Le fiasco de la Formule E à Valence sape le talent des ingénieurs

Malgré les tentatives de présenter la farce de Valence comme un échec des équipes à bien anticiper la situation, la Formule E et la FIA ne peuvent échapper aux critiques, surtout au moment où elles veulent assurer la présence à long terme des constructeurs.

Antonio Felix Da Costa, DS Techeetah, DS E-Tense FE21

Antonio Felix Da Costa, DS Techeetah, DS E-Tense FE21

Sam Bloxham / Motorsport Images

En discutant avec quelques journalistes durant le week-end de l'E-Prix de Rome, Jean Todt nous a dit qu'il était nécessaire de renforcer la coopération entre l'instance dirigeante et les médias, afin d'augmenter la couverture dont bénéficie la Formule E. Ces propos ont suscité des critiques quand Motorsport.com en a fait un article, certains estimant que l'idée du président de la FIA s'opposait à une médiatisation naturelle, reposant sur la méritocratie.

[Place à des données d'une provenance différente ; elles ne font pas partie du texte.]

(* ===== verification/ProtoCommand.v ===== *)
(** * Commands and acknowledgements

    Models [crates/kaleido-proto/src/command.rs]: the command envelope and its
    idempotency scope, the device-supplied request, and the acknowledgement
    outcomes. *)
From stdpp Require Import prelude strings.
From Stdlib Require Import ZArith Lia.
From S2P Require Import Prelude ProtoBase ProtoContent ProtoRuntime ProtoQueue ProtoWorkflow ProtoAttention.

Local Open Scope Z_scope.

Definition MAX_IDEMPOTENCY_KEY_BYTES : Z := 128.
Definition MAX_DEVICE_COMMAND_TTL_MS : Z := 300000.

(** ** Data *)

Module Command.
Inductive Command : Type :=
| SubmitPrompt (session_id : SessionId) (body : ContentRef)
| EnqueueInput (session_id : SessionId) (body : ContentRef) (intent : QueueIntent)
| EditQueueEntry (entry_id : QueueEntryId) (body : ContentRef)
| ReorderQueue (session_id : SessionId) (order : list QueueEntryId)
| CancelQueueEntry (entry_id : QueueEntryId)
| InterruptTurn (session_id : SessionId) (turn_id : TurnId)
| RetryTurn (session_id : SessionId) (turn_id : TurnId)
| RespondAttention (response : AttentionResponse)
| OpenSession (project_id : ProjectId) (runtime_id : ProviderRuntimeId)
| ResumeSession (session_id : SessionId)
| CloseSession (session_id : SessionId)
| AdvanceStep (step_id : StepId)
| RetryStep (step_id : StepId)
| ReworkStep (step_id : StepId) (reason_ref : option ContentRef)
| SkipStep (step_id : StepId) (reason_ref : option ContentRef)
| CancelStep (step_id : StepId)
| ReassignStep (step_id : StepId) (assignment : StepAssignment)
| CancelWorkflow (workflow_id : WorkflowId).
End Command.
Abbreviation Command := Command.Command.

#[export] Instance Command_eq_dec : EqDecision Command.
Proof. solve_decision. Defined.

Module CommandEnvelope.
Record CommandEnvelope : Type := mk {
  command_id : CommandId;
  idempotency_key : string;
  actor : Actor;
  issued_at_ms : Z;
  expires_at_ms : option Z;
  body : Command
}.
End CommandEnvelope.
Abbreviation CommandEnvelope := CommandEnvelope.CommandEnvelope.

#[export] Instance CommandEnvelope_eq_dec : EqDecision CommandEnvelope.
Proof. solve_decision. Defined.

Module DeviceCommandRequest.
Record DeviceCommandRequest : Type := mk {
  idempotency_key : string;
  ttl_ms : option Z;
  body : Command
}.
End DeviceCommandRequest.
Abbreviation DeviceCommandRequest := DeviceCommandRequest.DeviceCommandRequest.

#[export] Instance DeviceCommandRequest_eq_dec : EqDecision DeviceCommandRequest.
Proof. solve_decision. Defined.

Module RuntimeAcceptanceKind.
Inductive RuntimeAcceptanceKind : Type :=
| PromptTurn
| SessionControl.
End RuntimeAcceptanceKind.
Abbreviation RuntimeAcceptanceKind := RuntimeAcceptanceKind.RuntimeAcceptanceKind.

#[export] Instance RuntimeAcceptanceKind_eq_dec : EqDecision RuntimeAcceptanceKind.
Proof. solve_decision. Defined.

Module CommandOutcome.
Inductive CommandOutcome : Type :=
| AcceptedLocally (note_ref : option ContentRef)
| AcceptedByRuntime (session_id : SessionId) (acceptance_kind : RuntimeAcceptanceKind)
    (binding_handle : ProviderBindingHandle)
| Enqueued (entry_id : QueueEntryId)
| Rejected (error : CanonicalError)
| Duplicate (original_command_id : CommandId).
End CommandOutcome.
Abbreviation CommandOutcome := CommandOutcome.CommandOutcome.

#[export] Instance CommandOutcome_eq_dec : EqDecision CommandOutcome.
Proof. solve_decision. Defined.

Module CommandAck.
Record CommandAck : Type := mk {
  command_id : CommandId;
  outcome : CommandOutcome;
  acked_at_ms : Z
}.
End CommandAck.
Abbreviation CommandAck := CommandAck.CommandAck.

#[export] Instance CommandAck_eq_dec : EqDecision CommandAck.
Proof. solve_decision. Defined.

(** ** Operations *)

Definition CommandOutcome_reached_runtime (o : CommandOutcome) : bool :=
  match o with
  | CommandOutcome.AcceptedByRuntime _ _ _ => true
  | _ => false
  end.

Definition CommandOutcome_is_rejection (o : CommandOutcome) : bool :=
  match o with
  | CommandOutcome.Rejected _ => true
  | _ => false
  end.

Definition CommandOutcome_validate (o : CommandOutcome) : contract_check :=
  match o with
  | CommandOutcome.AcceptedLocally (Some note_ref) =>
      validate_sensitive note_ref "command_outcome.note_ref"
  | CommandOutcome.AcceptedByRuntime session_id _ binding_handle =>
      reject_empty session_id "command_outcome.session_id" ;?
      ProviderBindingHandle_validate_for binding_handle ProviderBindingKind.RuntimeAcknowledgement
  | CommandOutcome.Rejected error => CanonicalError_validate error
  | CommandOutcome.AcceptedLocally None | CommandOutcome.Enqueued _ | CommandOutcome.Duplicate _ => Ok tt
  end.

Definition CommandEnvelope_expired_at (e : CommandEnvelope) (now_ms : Z) : bool :=
  is_some_and e.(CommandEnvelope.expires_at_ms) (λ expiry, expiry <=? now_ms).

(** [format!("{}:{}", s.len(), s)] *)
Definition length_prefixed (s : string) : string := decimal (String.length s) +:+ ":" +:+ s.

Definition actor_scope (a : Actor) : string :=
  match a with
  | Actor.Human device_id => "human:" +:+ length_prefixed (id_value device_id)
  | Actor.Workflow workflow_id => "workflow:" +:+ length_prefixed (id_value workflow_id)
  | Actor.Broker => "broker:0:"
  end.

Definition CommandEnvelope_dedupe_key (e : CommandEnvelope) : string :=
  actor_scope e.(CommandEnvelope.actor) +:+ "|key:" +:+
  length_prefixed e.(CommandEnvelope.idempotency_key).

Definition Command_validate (c : Command) : contract_check :=
  match c with
  | Command.SubmitPrompt _ body | Command.EnqueueInput _ body _ | Command.EditQueueEntry _ body =>
      validate_sensitive body "command.body"
  | Command.RespondAttention response => AttentionResponse_validate response
  | Command.ReworkStep _ (Some reason_ref) => validate_sensitive reason_ref "command.rework.reason_ref"
  | Command.SkipStep _ (Some reason_ref) => validate_sensitive reason_ref "command.skip.reason_ref"
  | Command.ReassignStep _ assignment => StepAssignment_validate assignment
  | Command.ReorderQueue _ _ | Command.CancelQueueEntry _ | Command.InterruptTurn _ _
  | Command.RetryTurn _ _ | Command.OpenSession _ _ | Command.ResumeSession _ | Command.CloseSession _
  | Command.AdvanceStep _ | Command.RetryStep _ | Command.ReworkStep _ None | Command.SkipStep _ None
  | Command.CancelStep _ | Command.CancelWorkflow _ => Ok tt
  end.

Definition CommandEnvelope_validate (e : CommandEnvelope) : contract_check :=
  reject_empty e.(CommandEnvelope.command_id) "command_id" ;?
  reject_if (str_is_empty e.(CommandEnvelope.idempotency_key))
            (ContractViolation.EmptyIdentifier "idempotency_key") ;?
  Actor_validate e.(CommandEnvelope.actor) ;?
  Command_validate e.(CommandEnvelope.body).

Definition DeviceCommandRequest_validate (r : DeviceCommandRequest) : contract_check :=
  reject_if (str_is_empty r.(DeviceCommandRequest.idempotency_key))
            (ContractViolation.EmptyIdentifier "device_command.idempotency_key") ;?
  reject_if (MAX_IDEMPOTENCY_KEY_BYTES <? str_len r.(DeviceCommandRequest.idempotency_key))
            (ContractViolation.IdempotencyKeyTooLong (str_len r.(DeviceCommandRequest.idempotency_key))) ;?
  if_some r.(DeviceCommandRequest.ttl_ms) (λ ttl_ms,
    reject_if (negb ((1 <=? ttl_ms) && (ttl_ms <=? MAX_DEVICE_COMMAND_TTL_MS)))
              (ContractViolation.InvalidDeviceCommandTtl ttl_ms)) ;?
  Command_validate r.(DeviceCommandRequest.body).

Definition CommandAck_validate (a : CommandAck) : contract_check :=
  reject_empty a.(CommandAck.command_id) "command_id" ;?
  CommandOutcome_validate a.(CommandAck.outcome).

(** ** The idempotency scope *)

Lemma length_prefixed_app_inj (a a' r r' : string) :
  length_prefixed a +:+ r = length_prefixed a' +:+ r' → a = a' ∧ r = r'.
Proof. unfold length_prefixed. rewrite !append_assoc. apply length_prefixed_inj. Qed.

(** Two commands share the idempotency scope exactly when the same actor used
    the same key: no choice of identifiers or keys makes two scopes collide. *)
Lemma dedupe_key_inj e1 e2 :
  CommandEnvelope_dedupe_key e1 = CommandEnvelope_dedupe_key e2 ↔
  e1.(CommandEnvelope.actor) = e2.(CommandEnvelope.actor) ∧
  e1.(CommandEnvelope.idempotency_key) = e2.(CommandEnvelope.idempotency_key).
Proof.
  split; [|unfold CommandEnvelope_dedupe_key; by intros [-> ->]].
  unfold CommandEnvelope_dedupe_key.
  destruct e1 as [? k1 a1 ? ? ?], e2 as [? k2 a2 ? ? ?]; simpl.
  assert (∀ k k', "|key:" +:+ length_prefixed k = "|key:" +:+ length_prefixed k' → k = k') as Hkey.
  { intros k k' Hk%append_inj_l. assert (length_prefixed k +:+ "" = length_prefixed k' +:+ "") as Hk'
      by (by rewrite Hk). by apply length_prefixed_app_inj in Hk' as [-> _]. }
  destruct a1 as [[d1]|[w1]|], a2 as [[d2]|[w2]|]; unfold actor_scope;
    rewrite ?append_assoc; intros Heq; try discriminate Heq;
    apply append_inj_l in Heq; simpl in Heq.
  - apply length_prefixed_app_inj in Heq as [-> ->%Hkey]. done.
  - apply length_prefixed_app_inj in Heq as [-> ->%Hkey]. done.
  - by apply Hkey in Heq as ->.
Qed.

(** The references an acknowledgement carries ([state.rs], [content_refs]). *)
Definition ack_content_ref (ack : CommandAck) : option ContentRef :=
  match ack.(CommandAck.outcome) with
  | CommandOutcome.AcceptedLocally note_ref => note_ref
  | CommandOutcome.Rejected error => error.(CanonicalError.detail_ref)
  | CommandOutcome.AcceptedByRuntime _ _ _ | CommandOutcome.Enqueued _ | CommandOutcome.Duplicate _ => None
  end.

Lemma CommandAck_validate_refs ack r :
  CommandAck_validate ack = Ok tt → ack_content_ref ack = Some r → ref_private r.
Proof.
  unfold CommandAck_validate, CommandOutcome_validate, ack_content_ref. rewrite rbind_ok_unit. intros [_ Hv].
  destruct (ack.(CommandAck.outcome)) as [[note|]| | |err|]; try done.
  - intros [= <-]. by apply validate_sensitive_ok in Hv.
  - rewrite CanonicalError_validate_ok in Hv. apply Hv.
Qed.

Todt n'a pas eu à attendre longtemps pour que son souhait se réalise, 13 jours précisément, puisque la Formule E a suscité beaucoup d'intérêt quand 11 voitures ont dû ralentir à la fin du premier E-Prix de Valence, n'ayant plus d'énergie à disposition.

La FIA et le championnat ont tenté de défendre cette situation en y voyant la preuve de la nécessité d'une bonne gestion de course dans la quête d'un succès. C'est certes une vérité en Formule E, mais essayer de séduire les passionnés de sport automobile en vantant le lift-and-coast n'est pas une tâche aisée.

D'autres, dont l'auteur de ces lignes, ont exprimé l'opinion inverse, qualifiant cet épisode de farce et y voyant une atteinte à l'image du championnat et à la perception des véhicules électriques. Alors que les inquiétudes sur l'autonomie subsistent, cette course a nui à la volonté de la Formule E de se présenter comme un laboratoire grandeur nature pour les voitures de série.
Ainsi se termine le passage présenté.